LISTED ENTRIES
Lemma lower_map_lowers entries :
  Forall (fun e => match e with EntryMap key value _ => lowers key ∧ lowers value | EntryField => True end) entries →
  lowers (XMap entries).
Proof.
  intros IH s id s'. simpl. intros (ids & s1 & E1 & E)%l_bind_ok.
  eapply (l_map_lowered _ (fun nodes entry ids => match entry with
    | EntryMap key value _ => represents parameters nodes s.(lw_scopes) key ids.1 ∧
        represents parameters nodes s.(lw_scopes) value ids.2
    | EntryField => False end) (fun n ids => ids.1 < n ∧ ids.2 < n) entries s.(lw_scopes)) in E1 as (X1 & R1 & O1);
    [|intros nodes tail [key value ?|] y Hy; [by destruct Hy; split; apply represents_app|done]
     |intros ? ? ? ? []; lia| |done].
  - assert (Hm : pushes (nodes ← l_nodes; t ← l_lift (unify_nodes nodes ids.*2); push_node (NKMap ids) (TMap t)) (NKMap ids))
      by solve_pushes.
    eapply pushes_ok in E as (X2 & K2 & L2); [|exact Hm|].
    + split; [by etrans|]. split; [|done]. simpl. exists ids. split; [done|]. destruct X2 as [[tail ->] _].
      eapply all2_mono, R1. apply Forall_true. intros [key value ?|] y Hy; [by destruct Hy; split; apply represents_app|done].
    + simpl. apply Forall_app. rewrite !Forall_fmap. split; (eapply Forall_impl; [exact O1|]); simpl; naive_solver.
  - eapply Forall_impl; [exact IH|]. intros [key value [|]|] He s2 y s3 Hs; [by intros [? _]%l_lift_ok| |by intros [? _]%l_lift_ok].
    destruct He as [Hk Hv]. intros (k & s4 & Ek & E')%l_bind_ok. apply l_bind_ok in E' as (t & s5 & <-%l_type_ok & E').
    destruct (bool_decide _); [|by apply l_lift_ok in E' as [? _]].
    apply l_bind_ok in E' as (v & s6 & Ev & [<- <-]%l_ret_ok).
    apply Hk in Ek as [Xk [Rk Ok]]. apply Hv in Ev as [Xv [Rv Ov]]. destruct (proj1 Xv) as [tail Et].
    split; [by etrans|]. simpl. rewrite <-Hs. split_and!.
    + rewrite Et. by apply represents_app.
    + destruct Xk as [_ <-]. done.
    + rewrite Et, length_app. lia.
    + done.
Qed.

Lemma lower_comprehension_lowers range var var2 accu init cond step result :
  lowers range → lowers init → lowers cond → lowers step → lowers result →
  lowers (XComprehension range var var2 accu init cond step result).
Proof.
  intros Hr Hi Hc Hs He s id s'. cbn [lower].
  intros (r & s1 & Er & E)%l_bind_ok. apply l_bind_ok in E as (rt & s1' & <-%l_type_ok & E).
  apply l_bind_ok in E as (types & s1' & <-%lift_reads & E). apply l_bind_ok in E as (i & s2 & Ei & E).
  apply l_bind_ok in E as (at' & s2' & <-%l_type_ok & E). apply l_bind_ok in E as ([] & s3 & [= <-] & E).
  apply l_bind_ok in E as (c & s4 & Ec & E). apply l_bind_ok in E as (st & s5 & Est & E).
  apply l_bind_ok in E as (re & s6 & Ere & E). apply l_bind_ok in E as (id' & s7 & Eid & E).
  apply l_bind_ok in E as ([] & s8 & [= <-] & [<- <-]%l_ret_ok).
  apply Hr in Er as [Xr [Rr Or]]. apply Hi in Ei as [Xi [Ri Oi]]. apply Hc in Ec as [Xc [Rc Oc]].
  apply Hs in Est as [Xs [Rs Os]]. apply He in Ere as [Xe [Re Oe]].
  destruct (proj1 Xr) as [t1 N1], (proj1 Xi) as [t2 N2], (proj1 Xc) as [t4 N4], (proj1 Xs) as [t5 N5], (proj1 Xe) as [t6 N6].
  simpl in N4. pose proof (f_equal length N2) as L2. pose proof (f_equal length N4) as L4.
  pose proof (f_equal length N5) as L5. pose proof (f_equal length N6) as L6. rewrite length_app in L2, L4, L5, L6.
  set (d := mkComprehension r var var2 accu i c st re) in *.
  assert (Hch : Forall (fun child => child < length s6.(lw_nodes)) (kind_children (NKComprehension d)))
    by (unfold d; simpl; repeat constructor; lia).
  destruct (pushes_ok _ _ _ _ _ (finish_comprehension_pushes _ _) Hch Eid) as (X7 & K7 & L7).
  destruct (proj1 X7) as [t7 N7]. destruct Xr as [_ Sr], Xi as [_ Si], Xc as [_ Sc], Xs as [_ Ss], Xe as [_ Se], X7 as [_ S7].
  simpl in Sc. rewrite Sc in Ss, Rs. rewrite Ss in Se, Re. rewrite Si, Sr in *. unfold lowered. simpl.
  split; [|split; [|done]].
  - split; [|simpl; by rewrite S7, Se]. simpl. exists (t1 ++ t2 ++ t4 ++ t5 ++ t6 ++ t7).
    by rewrite N7, N6, N5, N4, N2, N1, !app_assoc.
  - exists types, at', d. split_and!; [done..| | | | |].
    + rewrite N7, N6, N5, N4, N2. do 5 apply represents_app. done.
    + rewrite N7, N6, N5, N4. do 4 apply represents_app. done.
    + rewrite N7, N6, N5. do 3 apply represents_app. done.
    + rewrite N7, N6. do 2 apply represents_app. done.
    + rewrite N7. by apply represents_app.
Qed.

TRY IT
All lines above between those holding "intros Hr Hi Hc Hs He s id s'. cbn [lower]." and "apply Hs in", inclusive, must be set down unchanged, and no other line may be included.

ANSWER SECTION
  intros Hr Hi Hc Hs He s id s'. cbn [lower].
  intros (r & s1 & Er & E)%l_bind_ok. apply l_bind_ok in E as (rt & s1' & <-%l_type_ok & E).
  apply l_bind_ok in E as (types & s1' & <-%lift_reads & E). apply l_bind_ok in E as (i & s2 & Ei & E).
  apply l_bind_ok in E as (at' & s2' & <-%l_type_ok & E). apply l_bind_ok in E as ([] & s3 & [= <-] & E).
  apply l_bind_ok in E as (c & s4 & Ec & E). apply l_bind_ok in E as (st & s5 & Est & E).
  apply l_bind_ok in E as (re & s6 & Ere & E). apply l_bind_ok in E as (id' & s7 & Eid & E).
  apply l_bind_ok in E as ([] & s8 & [= <-] & [<- <-]%l_ret_ok).
  apply Hr in Er as [Xr [Rr Or]]. apply Hi in Ei as [Xi [Ri Oi]]. apply Hc in Ec as [Xc [Rc Oc]].
  apply Hs in Est as [Xs [Rs Os]]. apply He in Ere as [Xe [Re Oe]].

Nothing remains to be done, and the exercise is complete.